## TASK DIRECTIONS
Below are the records; copy exactly the stretch from the line containing "Lemma item_pos_split p" through the line containing "intros Hp Hi.", both ends included, and nothing else.

[Stored entries]
(** ** Removal *)

(** [chunk->Delete(id)] and [size_--]. *)
Lemma remove_at d p id tag :
  dict_core d -> 0 <= p < chunk_num_ d -> Chunk.tags_ (at_ d p) !! id = Some tag -> tag <> 0 ->
  let d' := with_size (upd d p (fun c => Chunk.Delete c id)) (u64 (size_ d - 1)) in
  dict_core d' /\ entries d ≡ₚ Chunk.Get (at_ d p) id :: entries d' /\
  all_paths (chunk_num_ d) (shape d) ≡ₚ
    path (chunk_num_ d) (Chunk.Get (at_ d p) id).1 p ++ all_paths (chunk_num_ d) (shape d') /\
  shrinks d d' /\ Chunk.size_ (at_ d' p) = Chunk.size_ (at_ d p) - 1 /\
  forall L, cov d L -> cov d' L.
Proof.
  intros Hd Hp Ht Hn. cbn zeta. destruct (at_wf _ _ Hd Hp) as [Hc Hm].
  destruct (chunk_Delete_spec _ _ _ Hc Ht Hn) as [Hc' HP].
  set (f := fun c : Chunk.chunk V => Chunk.Delete c id).
  destruct (entries_upd d p f Hd Hp) as (rest & rest' & E1 & E2 & P1 & P2).
  assert (HE : entries d ≡ₚ Chunk.Get (at_ d p) id :: entries (upd d p f)).
  { by rewrite E1, E2, HP. }
  assert (Hlen : size_ d - 1 = Z.of_nat (length (entries (upd d p f)))).
  { rewrite (dw_size _ Hd), HE. simpl. lia. }
  assert (Hs1 : Chunk.size_ (f (at_ d p)) = Chunk.size_ (at_ d p) - 1).
  { unfold f. rewrite (wf_size _ Hc'), (wf_size _ Hc), HP. cbn [length]. lia. }
  replace (u64 (size_ d - 1)) with (size_ d - 1)
    by (symmetry; apply (size_u64 d (-1)); [done|lia|lia]).
  split_and!.
  - apply core_upd; [done|done|done|exact Hm| |done].
    pose proof (dw_nodup _ Hd) as Hnd. rewrite HE in Hnd. by apply NoDup_cons in Hnd as [_ ?].
  - exact HE.
  - rewrite P1. change (shape (with_size ?x _)) with (shape x).
    rewrite P2, (chunk_paths_perm _ _ _ _ HP).
    rewrite (chunk_paths_cons p) by done. by rewrite <- (assoc_L (++)).
  - split; try done; [simpl; lia|]. intros q Hq. change (at_ (with_size ?x _)) with (at_ x).
    rewrite at_upd by (apply (dw_len _ Hd) || lia). case_decide; subst; lia.
  - change (at_ (with_size ?x _)) with (at_ x).
    rewrite at_upd, decide_True by (apply (dw_len _ Hd) || lia). done.
  - intros L HL q Hq. change (at_ (with_size ?x _)) with (at_ x).
    rewrite at_upd by (apply (dw_len _ Hd) || (simpl in Hq; lia)). specialize (HL q Hq).
    case_decide; [by subst|done].
Qed.

Lemma item_pos_split p (id : nat) :
  0 <= p <= 2 ^ 50 -> (id < 14)%nat ->
  item_pos p id / kChunkSize = p /\ Z.to_nat (item_pos p id mod kChunkSize) = id.
Proof.
  intros Hp Hi. unfold item_pos, kChunkSize, kMaxSize. rewrite u64_small by lia. split.
  - rewrite Z.div_add_l by lia. rewrite Z.div_small by lia. lia.
  - rewrite Z.add_comm, Z.mod_add by lia. rewrite Z.mod_small by lia. lia.
Qed.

## COMPLETED TASK
Lemma item_pos_split p (id : nat) :
  0 <= p <= 2 ^ 50 -> (id < 14)%nat ->
  item_pos p id / kChunkSize = p /\ Z.to_nat (item_pos p id mod kChunkSize) = id.
Proof.
  intros Hp Hi. unfold item_pos, kChunkSize, kMaxSize. rewrite u64_small by lia. split.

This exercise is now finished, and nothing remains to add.